ONE RULE FOR US

Last updated : 17 September 2004 By editor

Patrick Barclay in Telegraph looks at the discrepancy in FA disciplinary measures,

‘I shall review Michael Owen's autobiography more fittingly when I have finished it, but one gripping passage concerns a hideous tackle Owen made on Ronny Johnsen at Old Trafford a few years ago. "That was a head-down, lost-the-plot kind of day," Owen writes. "Even an hour before the game I was sharpening my studs for battle. It was total red mist."

‘After a 'dig' at Peter Schmeichel, he went in late and two-footed on Johnsen and was sent off. "I can remember feeling devastated as I took a shower, but still bubbling, still fierce. After about half-an-hour I felt my shoulders suddenly drop and all the air leave my body, as if I was coming down off an aggressive high."

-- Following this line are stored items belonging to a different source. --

(* ===== verification/Delivery.v ===== *)
(** * From the transport to the node

    [run_node] gives the node the events of the transport, and both count in
    the same metrics.  Here the two models meet: what the node processes of a
    connection is authentic, and what a failed handshake adds to the counters. *)
From S2P Require Import Prelude F64 Hybrid Types Concrete Crypto Sessions Consensus Policy.
From S2P Require Import NodeState Branches Receipts SyncServe Service Votes Blocks Handlers.
From S2P Require Import Ledger Handshakes Network Channel.

Open Scope Z_scope.

(** The event as the node's handler takes it. *)
Definition deliver (ev : TransportEvent) : NetworkEvent :=
  match ev with
  | EvReceived from payload _ => Received from payload
  | EvSessionObserved peer _ outbound accountable => SessionObserved peer outbound accountable
  | EvSessionFailed peer outbound accountable kind => SessionFailed peer outbound accountable kind
  | EvInboundSessionDropped => InboundSessionDropped
  end.

Section delivery.
Context `{Hashing} `{CryptoBackend} `{HandshakeProvider} `{Aead} `{Environment}.
Context `{!Bincode SessionClientHello} `{!Bincode SessionServerHello}.
Context `{!Bincode SignedEnvelope} `{!Bincode ProtocolMessage} `{!Bincode NonceTuple}.
Context (config : NodeConfig) (e : ConsensusEngine) (fuel rounds : nat).

(** The node works through the events a task reported. *)
Definition process_events (evs : list TransportEvent) : M unit :=
  for_each evs (fun ev => handle_network_event config e fuel rounds (deliver ev)).

Definition unmetered (w w' : World) : Prop := w_metrics w' = w_metrics w.
#[local] Instance unmetered_preorder : PreOrder unmetered.
Proof. split; [by intros w|]. intros w w' w''. unfold unmetered. congruence. Qed.

Lemma unmetered_accept local : moves unmetered (accept_inbound_handshake local).
Proof.
  assert (Hread : moves unmetered read_frame_bytes)
    by (intros w; unfold read_frame_bytes; by destruct (read_frame (w_in w))).
  assert (Htick : moves unmetered tick) by (by intros w).
  assert (Hwrite : forall log b, moves unmetered (write_frame log b)).
  { intros log b w. unfold write_frame. rewrite n_run_bind. simpl. by destruct (write_at (w_io w)). }
  unfold accept_inbound_handshake, write_bincode_frame, decode_frame. moves_auto.
Qed.

(** A failed inbound handshake is counted twice: the transport advances
    [handshake_failures] and reports the failed session, and the node, which
    shares the metrics, advances the same counter again for the report. *)
Lemma failed_handshake_counted_twice w x w1 s :
  accept_inbound_handshake (node_id config) (set_metrics add_attempt w) = (inl x, w1) ->
  not_panic x ->
  let w' := (inbound_task (node_id config) (session_ttl_millis config) w).2 in
  let s' := (process_events (drop (length (w_events w)) (w_events w')) s).2 in
  handshake_failures (w_metrics w') = handshake_failures (w_metrics w) + 1 /\
  counter (metrics s') HandshakeFailures = wadd (counter (metrics s) HandshakeFailures) 1.
Proof.
  intros Ha Hx.
  pose proof (silent_accept (node_id config) (set_metrics add_attempt w)) as Hev.
  pose proof (unmetered_accept (node_id config) (set_metrics add_attempt w)) as Hm.
  rewrite Ha in Hev, Hm. unfold silent, unmetered in Hev, Hm. simpl in Hev, Hm.
  assert (Hin : inbound_task (node_id config) (session_ttl_millis config) w =
    (inr tt, set_events (fun l => l ++ [EvSessionFailed None false false Transport])
       (set_metrics (fun m => set_active 0 (add_failure m)) w1))).
  { unfold inbound_task. rewrite n_run_bind. unfold n_try at 1, handle_inbound. rewrite n_run_bind.
    unfold update_metrics at 1, n_modify at 1. cbv beta iota. rewrite n_run_bind. unfold n_try at 1. rewrite Ha.
    destruct x as [k|m|m]; [done|done|by destruct (Hx m)]. }
  rewrite Hin. cbn [snd w_events w_metrics set_events set_metrics]. rewrite Hm, Hev, drop_app_length.
  split; [done|]. done.
Qed.
End delivery.

(** ** Witnesses *)

Module DeliveryExample.
Import ChannelExample.
#[local] Existing Instance concrete_hashing.
#[local] Existing Instance backend.
#[local] Existing Instance handshakes.
#[local] Existing Instance cipher.
#[local] Existing Instance quiet_network.
#[local] Existing Instance HandshakeExample.countable_bincode.
#[local] Existing Instance HandshakeExample.container_countable.
#[local] Existing Instance HandshakeExample.session_scheme_countable.
#[local] Existing Instance HandshakeExample.signature_scheme_countable.
#[local] Existing Instance HandshakeExample.client_hello_countable.
#[local] Existing Instance HandshakeExample.server_hello_countable.
#[local] Existing Instance message_bincode.
#[local] Existing Instance envelope_bincode.

Definition config : NodeConfig := HandshakeExample.hybrid_config 2.

(** A connection that closes before its hello. *)
Lemma failed_handshake_counted_twice_witness :
  handshake_failures (w_metrics (inbound_task 2 None start).2) = 1.
Proof.
  destruct (failed_handshake_counted_twice config (new_engine HandshakeExample.hybrid_genesis) 0 0 start
    (Message "expected client hello before stream closed") (set_in (mkIn [] None) (set_metrics add_attempt start))
    (mkNode (mkChain (Ledger.from_genesis HandshakeExample.hybrid_genesis) [] [] []) (mkVotes ∅ ∅ ∅)
       (mkPool ∅ ∅ ∅ [] ∅ ∅) empty_service
       (mkSlots None None None None false) empty_sync empty_storage empty_metrics [] [] 0)) as [H _].
  - reflexivity.
  - intros m. discriminate.
  - exact H.
Defined.
End DeliveryExample.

‘Later he saw Johnsen being taken to an ambulance and felt "truly awful, too embarrassed even to say sorry". True, this is somewhat more dignified than Roy Keane's infamous account of his assault on Alfie Haaland during a Manchester derby and, in any case, people should generally be punished for deeds rather than words.

‘But it does raise two questions. Why are the victims always Norwegians? And this is for the FA, who banned the Manchester United captain for five matches and fined him a £150,000: is there one law for Keane and another for clean-cut Englishmen?’